Dracula opened his eyes, staring directly at Ficino. "I drank the blood and was born again."

Ficino felt a chill move through him, through his very soul, like the cold wind of Dante's Hell.

He shuddered.

"Close your eyes," he said.

"My eyes are open."

"Close your eyes."

"Your work is done, Marsilio."

"We must reverse the spell.

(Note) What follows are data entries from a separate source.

(** C6: for a ground-state task, the parameter dictionary is rejected,
    with an [InputError] (a [TaskSetupError]), exactly when its
    [basis_type] is not ['gaussian'], or its [xc] is not an accepted
    value, or its [basis] is not an accepted value.  The error is raised
    by the constructor, before any engine object exists, and leaves the
    file system and the task records untouched; with accepted values the
    constructor raises no error of that kind. *)
Theorem ground_state_parameters_validated cfg l deps w info d :
  cfg_complete cfg ->
  w_infos w !! l = Some info ->
  TaskInfo.name info = GROUND_STATE ->
  w_dicts w !! TaskInfo.param info = Some d ->
  ((exists msg, format_gs_param d = inl (InputError msg))
   <-> gs_param_rejected d = true)
  /\ (gs_param_rejected d = true ->
      exists msg w',
        BaseNwchemTask__init__ cfg l deps w = (inl (InputError msg), w')
        /\ is_TaskSetupError (InputError msg) = true
        /\ w_fs w' = w_fs w /\ w_files w' = w_files w
        /\ w_infos w' = w_infos w)
  /\ (gs_param_rejected d = false ->
      forall e w',
        BaseNwchemTask__init__ cfg l deps w = (inl e, w') ->
        is_TaskSetupError e = false).
Proof.
  intros Hcfg Hinfo Hname Hd.
  destruct (Task__init___run cfg l deps w info Hcfg Hinfo)
    as (self & Hself & Hn & _).
  assert (forall r w',
            BaseNwchemTask__init__ cfg l deps w = (r, w') ->
            match format_gs_param d with
            | inl e =>
                r = inl e /\ w_fs w' = w_fs w /\ w_files w' = w_files w
                /\ w_infos w' = w_infos w
            | inr gs =>
                exists ui w1,
                  create_engine self (dict_get (task_name self) nwchem_data)
                    ui w1 = (r, w')
            end) as Hrun.
  { intros r w'. unfold BaseNwchemTask__init__.
    rewrite bind_run, Hself, (get_info_bind _ _ _ _ Hinfo).
    rewrite (deepcopy_bind _ _ _ _ Hd), bind_run.
    destruct (decide (task_name self = GROUND_STATE)) as [_|Hno];
      [|congruence].
    erewrite read_dict_bind by apply lookup_insert_eq.
    rewrite bind_run. unfold lift at 1.
    destruct (format_gs_param d) as [e|gs].
    - intros [= <- <-]. auto.
    - cbn. eauto. }
  split; [|split].
  - split; [|apply format_gs_param_rejects].
    intros [msg Hmsg]. destruct (gs_param_rejected d) eqn:Hrej; [reflexivity|].
    destruct (format_gs_param_accepts d Hrej) as [gs Hgs]. congruence.
  - intros Hrej. destruct (format_gs_param_rejects d Hrej) as [msg Hmsg].
    destruct (BaseNwchemTask__init__ cfg l deps w) as [r w'] eqn:Hinit.
    specialize (Hrun r w' eq_refl). rewrite Hmsg in Hrun.
    destruct Hrun as (-> & Hfs & Hfiles & Hinfos). eauto 10.
  - intros Hrej e w' Hinit.
    destruct (format_gs_param_accepts d Hrej) as [gs Hgs].
    specialize (Hrun _ _ Hinit). rewrite Hgs in Hrun.
    destruct Hrun as (ui & w1 & Hrun).
    eapply raises_create_engine. exact Hrun.
Qed.
(** Lines 546-612 of [bignum_add] on well-formed operands at most [p]
    powers apart: the sum, and when the count of digits leaves the
    precision. *)
Lemma add_aligned_val p pw bigger smaller :
  1 <= p < 2 ^ 31 -> wf p bigger -> wf p smaller -> 0 < sig_digs bigger ->
  0 <= power bigger - power smaller <= p ->
  let sm := mantissa bigger
           + transferred p (power bigger - power smaller) smaller in
  let c := if 10 ^ p <=? sm then 1 else 0 in
  exists r,
    add_aligned (mk_bignum pw 0 (zero_cells p) p) bigger smaller = Ok (1, r) /\
    precision r = p /\ len (digits r) = p /\ digit_cells (digits r) /\
    zero_tail r /\ get (digits r) 0 <> 0 /\
    power r = (if c =? 1 then wrap_long (power bigger + 1) else power bigger) /\
    mantissa r = sm / 10 ^ c /\
    1 <= sig_digs r <= p + 1 /\
    (sig_digs r = p + 1 <-> 10 ^ p <= sm /\ sm mod 10 <> 0) /\
    (sig_digs r <= p -> normal r).
Proof.
  intros Hp Hb Hs Hsb Hdiff sm c. unfold add_aligned.
  rewrite wrap_long_id by lia.
  destruct (add_transfer_val p pw smaller (power bigger - power smaller) Hp Hs Hdiff)
    as (d & E & -> & HE & Hl & Hd & Htail & HT).
  cbn [bind precision].
  pose proof (mantissa_sig p bigger Hb) as HMb.
  pose proof (mantissa_lead p bigger Hb Hsb) as HMlead.
  pose proof (wf_lead _ _ Hb Hsb) as Hlead.
  assert (Hbt : forall j, sig_digs bigger <= j -> get (digits bigger) j = 0)
    by (intros; now apply (wf_get_tail p bigger)).
  destruct Hb as [Hprec Hlen Hsig Hcells _ _].
  set (sd := if sig_digs bigger >? E then sig_digs bigger else E).
  assert (Hsd : 1 <= sd <= p /\ E <= sd /\ sig_digs bigger <= sd).
  { subst sd. destruct (Z.gtb_spec (sig_digs bigger) E); lia. }
  replace (if sig_digs bigger >? E then (sig_digs bigger, sig_digs bigger)
           else (E, E)) with (sd, sd)
    by (subst sd; destruct (sig_digs bigger >? E); reflexivity).
  destruct (add_loop_val p (digits bigger) d sd)
    as (d' & c' & t & z & -> & Hl' & Hd' & Hc & Hz & Hsame & Hzero & Hlast & Hval);
    try assumption; try lia.
  cbn [bind].
  assert (Htail' : forall j, sd - z <= j -> get d' j = 0).
  { intros j Hj. destruct (Z_lt_le_dec j sd); [apply Hzero; lia|].
    rewrite Hsame by lia. apply Htail. lia. }
  (* the sum over all [p] cells *)
  assert (Hext : forall l, (forall j, sd <= j -> get l j = 0) ->
            val l 0 (Z.to_nat p) = val l 0 (Z.to_nat sd) * 10 ^ (p - sd)).
  { intros l Hl0.
    replace (Z.to_nat p) with (Z.to_nat sd + Z.to_nat (p - sd))%nat by lia.
    rewrite val_zero_tail by (intros; apply Hl0; lia).
    rewrite Z2Nat.id by lia. reflexivity. }
  assert (Hpow : 0 < 10 ^ (p - sd)) by (apply Z.pow_pos_nonneg; lia).
  assert (Hpp : 10 ^ p = 10 ^ sd * 10 ^ (p - sd)).
  { rewrite <- Z.pow_add_r by lia. f_equal. lia. }
  assert (Hsum : val d' 0 (Z.to_nat p) + c' * 10 ^ p = sm).
  { subst sm. rewrite <- HT. unfold mantissa. rewrite Hprec.
    rewrite (Hext d') by (intros; apply Htail'; lia).
    rewrite (Hext d) by (intros; apply Htail; lia).
    rewrite (Hext (digits bigger)) by (intros; apply Hbt; lia).
    rewrite Hpp. nia. }
  pose proof (val_nonneg d' 0 (Z.to_nat p) Hd') as Hb'.
  rewrite Z2Nat.id in Hb' by lia.
  assert (Hcc : c' = c).
  { subst c. assert (c' = 0 \/ c' = 1) as [Hc0|Hc1] by lia;
      [rewrite Hc0 in Hsum | rewrite Hc1 in Hsum];
      destruct (Z.leb_spec (10 ^ p) sm); lia. }
  (* the first digit of the sum *)
  assert (Hfirst : c' = 0 -> get d' 0 <> 0).
  { intros Hc0 Hzero0.
    assert (Hd0 : val d' 0 (Z.to_nat p) < 10 ^ (p - 1)).
    { replace (Z.to_nat p) with (S (Z.to_nat (p - 1))) by lia.
      rewrite val_msd, Hzero0.
      pose proof (val_nonneg d' (0 + 1) (Z.to_nat (p - 1)) Hd') as Hr.
      rewrite Z2Nat.id in Hr by lia. lia. }
    assert (0 <= transferred p (power bigger - power smaller) smaller).
    { rewrite <- HT. apply (val_nonneg d 0 (Z.to_nat p) Hd). }
    subst sm. lia. }
  destruct (add_carry_out_val p (power bigger) sd z c' d')
    as (r & -> & Hrp & Hrl & Hrd & Hrt & Hrpw & Hrs & Hr1 & Hr0 & Hrn & Hrv);
    try assumption; try lia.
  exists r. split; [reflexivity|]. split; [assumption|]. split; [assumption|].
  split; [assumption|]. split; [assumption|]. split.
  { destruct (Z.eq_dec c' 1) as [H1|H1].
    - rewrite (Hr1 H1). lia.
    - rewrite (Hr0 ltac:(lia)). apply Hfirst. lia. }
  split; [rewrite <- Hcc; assumption|]. split.
  { unfold mantissa. rewrite Hrp, Hrv, Hsum, Hcc. reflexivity. }
  assert (Hz1 : c' = 0 -> z < sd).
  { intros Hc0. destruct (Z_lt_le_dec z sd); [assumption|]. exfalso.
    apply (Hfirst Hc0). apply Htail'. lia. }
  split; [lia|]. split; [|assumption].
  (* the count leaves the precision when the carry meets a full word *)
  assert (Hlastcell : sm mod 10 = get d' (p - 1)).
  { rewrite <- Hsum. rewrite (pow10_pred p) by lia.
    rewrite Z.mul_assoc, Z.mod_add by lia. apply val_last; [lia | assumption]. }
  rewrite Hlastcell, Hrs. split.
  - intros Heq. assert (c' = 1 /\ sd = p /\ z = 0) as (Hc1 & Hsp & Hz0) by lia.
    split; [lia|]. replace (p - 1) with (sd - z - 1) by lia.
    apply Hlast. lia.
  - intros [Hge Hnz]. assert (c' = 1) by lia.
    destruct (Z_lt_le_dec (sd - z) p) as [Hlt|]; [|lia].
    exfalso. apply Hnz. apply Htail'. lia.
Qed.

You must go back the way you came." He raised the crucifix. "Look upon the cross."

"No more spells—"

Ficino shoved the crucifix in front of Dracula's eyes and thundered, "Look upon the cross of God!"

The prince saw his reflection in the silver.

He stared at it.

Transfixed.

"You are on a battlefield," said Ficino.

Dracula's eyes widened. "No."

"With many bodies lying on the ground."

"No." But like Narcissus at the water's edge, Dracula could not look away from his own reflection.

"You are dying on the battlefield."

"No more."

"You are crying out to God."

Dracula's face contorted. "Stop."

"There is blood in the snow."

"Please."

"Too much blood—"

The prince screamed a demon's wail. He cowered from the crucifix. He swept his hand in a defensive arc, knocking the cross from Ficino's hand. The crucifix clanged against the fireplace and fell into the fire.

Dracula stood, toppling the chair. The crown of laurels and gold mantilla fell away. He growled and bared his teeth.

"Your work is done," he said.

Then like a shadow fearing sunlight he fled the room, running out from the magician's house into the dark and howling storm.